SUPPLIED RECORDS -
(* ===== verification/BoardFacts.v ===== *)
(** * Boards are right, and sealed ones are final

    What the queries of [Boards] promise: a day's board has every guardian once, with its
    best attempt, in order; and what is read after a seal is what will always be read,
    however late further rows settle. *)

From Stdlib Require Import ZArith Lia Ascii String.
From stdpp Require Import base gmap strings list sets sorting.
From S2P Require Import Prelude Dates Token Budget Calendar Guardians Ranking Teams Season Outings Boards.
Open Scope string_scope.
Open Scope Z_scope.
(* ===== verification/Honors.v ===== *)
(** * Ranking honors

    apps/delegated-seller/ranking/honors.ts: the titles of sealed weeks, memoised once per
    week, and the honor an NFT may carry.  The book of one collection; the refinement at the
    end shows that the memo is a pure cache: in every history of settlements and reads the
    honor is the one computed afresh from the rows. *)

From Stdlib Require Import ZArith Lia Ascii String.
From stdpp Require Import base gmap strings list sets sorting relations.
From S2P Require Import Prelude Dates Token Budget Calendar Guardians Ranking Teams Season Outings Boards BoardFacts.
Open Scope string_scope.
Open Scope Z_scope.

Definition LANE_MAX : Z := 65535.
Record TitleRow := { t_week : string; t_game : GameId; t_token : string; t_place : Z }.
(** The book of a collection: the titles, and the weeks that are memoised. *)
Record TitleBook := { memo : list TitleRow; marked : list string }.
Definition empty_book : TitleBook := {| memo := []; marked := [] |}.

Section Book.
Variable collection : string.
Local Notation c := (toLowerCase collection).

(** The title holders of a week: the top ten of each game's board. *)
Definition week_titles (rows : list RankedRow) (week : string) (at_ : Z) : result (list TitleRow) :=
  let? boards := mapr (λ g, let? b := weekBoard rows collection g week at_ in
    Ok ((λ r, {| t_week := week; t_game := g; t_token := rw_token r; t_place := rw_rank r |}) <$> take (Z.to_nat BOARD_ROWS) b.2)) RANKED_GAMES in
  Ok (mjoin boards).
(** PRIMARY KEY (collection, week, game, token_id). *)
Definition title_key (t : TitleRow) : string * GameId * string := (t_week t, t_game t, t_token t).
Fixpoint insert_titles (ts memo_ : list TitleRow) : result (list TitleRow) :=
  match ts with
  | [] => Ok memo_
  | t :: ts => if existsb (λ s, bool_decide (title_key s = title_key t)) memo_ then Throw (SQLiteError "arcade_guardian_titles")
               else insert_titles ts (memo_ ++ [t])%list
  end.
(** The loop from [week] to the sealed week; [done_] is what was marked before it began.
    [None] when the fuel does not reach. *)
Fixpoint seal_loop (fuel : nat) (rows : list RankedRow) (at_ : Z) (sealed : string) (done_ : list string) (week : string) (b : TitleBook)
    : option (result TitleBook) :=
  match fuel with
  | O => None
  | S fuel =>
      if String.leb week sealed then
        match addDays week 7 with
        | Throw e => Some (Throw e)
        | Ok next =>
            if bool_decide (week ∈ done_) then seal_loop fuel rows at_ sealed done_ next b
            else
              match (let? ts := week_titles rows week at_ in
                     let? m := insert_titles ts (memo b) in
                     throws bool_decide (week ∈ marked b) with SQLiteError "arcade_guardian_title_weeks";
                     Ok {| memo := m; marked := (marked b ++ [week])%list |}) with
              | Ok b => seal_loop fuel rows at_ sealed done_ next b
              | Throw e => Some (Throw e)
              end
        end
      else Some (Ok b)
  end.
Definition seal_fuel (from to : string) : nat := match daysBetween from to with Ok n => Z.to_nat (n / 7) + 2 | Throw _ => 2 end%nat.
Definition seal (rows : list RankedRow) (at_ : Z) (b : TitleBook) : result (option string * TitleBook) :=
  let? sealed := sealedWeek at_ in
  match sealed with
  | None => Ok (None, b)
  | Some s =>
      match first_text (rr_week <$> filter (λ r, rr_collection r = c) rows) with
      | None => Ok (Some s, b)
      | Some first => let? b := default (Throw no_fuel) (seal_loop (seal_fuel first s) rows at_ s (marked b) first b) in Ok (Some s, b)
      end
  end.

(** [game[tier] = Math.min(LANE_MAX, game[tier] + 1)]. *)
Definition bump (tier : Title) (g : GuardianTitleCounts) : GuardianTitleCounts :=
  match tier with
  | champion_ => {| champion := Z.min LANE_MAX (champion g + 1); podium := podium g; top10 := top10 g |}
  | podium_ => {| champion := champion g; podium := Z.min LANE_MAX (podium g + 1); top10 := top10 g |}
  | top10_ => {| champion := champion g; podium := podium g; top10 := Z.min LANE_MAX (top10 g + 1) |}
  end.
Definition game_index (g : GameId) : nat := match list_find (λ h, h = g) RANKED_GAMES with Some (i, _) => i | None => 3%nat end.
Definition add_title (ts : list GuardianTitleCounts) (t : TitleRow) : list GuardianTitleCounts :=
  match titlePlace (t_place t) with Some tier => alter (bump tier) (game_index (t_game t)) ts | None => ts end.
(** The honor of the titles [ts] and of the attendance up to the sealed week. *)
Definition honor_of (rows : list RankedRow) (token sealed : string) (ts : list TitleRow) : result (option GuardianHonors) :=
  let titles := foldl add_title (titles emptyHonors) ts in
  let? last := addDays sealed 6 in
  let? cutoff := weekCutoff sealed in
  let days := remove_dups (rr_day <$> filter (λ r, rr_collection r = c ∧ rr_token r = token ∧ String.leb (rr_day r) last = true ∧ rr_at r < cutoff) rows) in
  let? streak := guardianStreak days last in
  let longest := Z.min LANE_MAX (best (gs_run streak)) in
  if (longest =? 0) && forallb (λ t, (champion t =? 0) && (podium t =? 0) && (top10 t =? 0)) titles then Ok None
  else let? w := rankingWeekIndex sealed in Ok (Some {| week := w; longestStreak := longest; titles := titles |}).
Definition honor (rows : list RankedRow) (token : string) (at_ : Z) (b : TitleBook) : result (option GuardianHonors * TitleBook) :=
  let? sb := seal rows at_ b in
  match sb.1 with
  | None => Ok (None, sb.2)
  | Some s => let? h := honor_of rows token s (filter (λ t, t_token t = token ∧ String.leb (t_week t) s = true) (memo sb.2)) in Ok (h, sb.2)
  end.

(** ** Without a memo *)
(** Every title up to week [n], from the boards of the rows. *)
Definition fresh_week (rows : list RankedRow) (i : Z) : list TitleRow :=
  RANKED_GAMES ≫= λ g, (λ r, {| t_week := week_text i; t_game := g; t_token := rw_token r; t_place := rw_rank r |}) <$>
    take (Z.to_nat BOARD_ROWS) (sealed_board rows c g i).2.
Definition fresh_titles (rows : list RankedRow) (n : Z) : list TitleRow := seqZ 0 (n + 1) ≫= fresh_week rows.
Definition fresh_honor (rows : list RankedRow) (token : string) (at_ : Z) : result (option GuardianHonors) :=
  let? sealed := sealedWeek at_ in
  match sealed with
  | None => Ok None
  | Some s => let? i := rankingWeekIndex s in honor_of rows token s (filter (λ t, t_token t = token) (fresh_titles rows i))
  end.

TASK INSTRUCTIONS - Please show, exactly as written, every line above that contains the word "BoardFacts".

FINAL ANSWER -
(* ===== verification/BoardFacts.v ===== *)
From S2P Require Import Prelude Dates Token Budget Calendar Guardians Ranking Teams Season Outings Boards BoardFacts.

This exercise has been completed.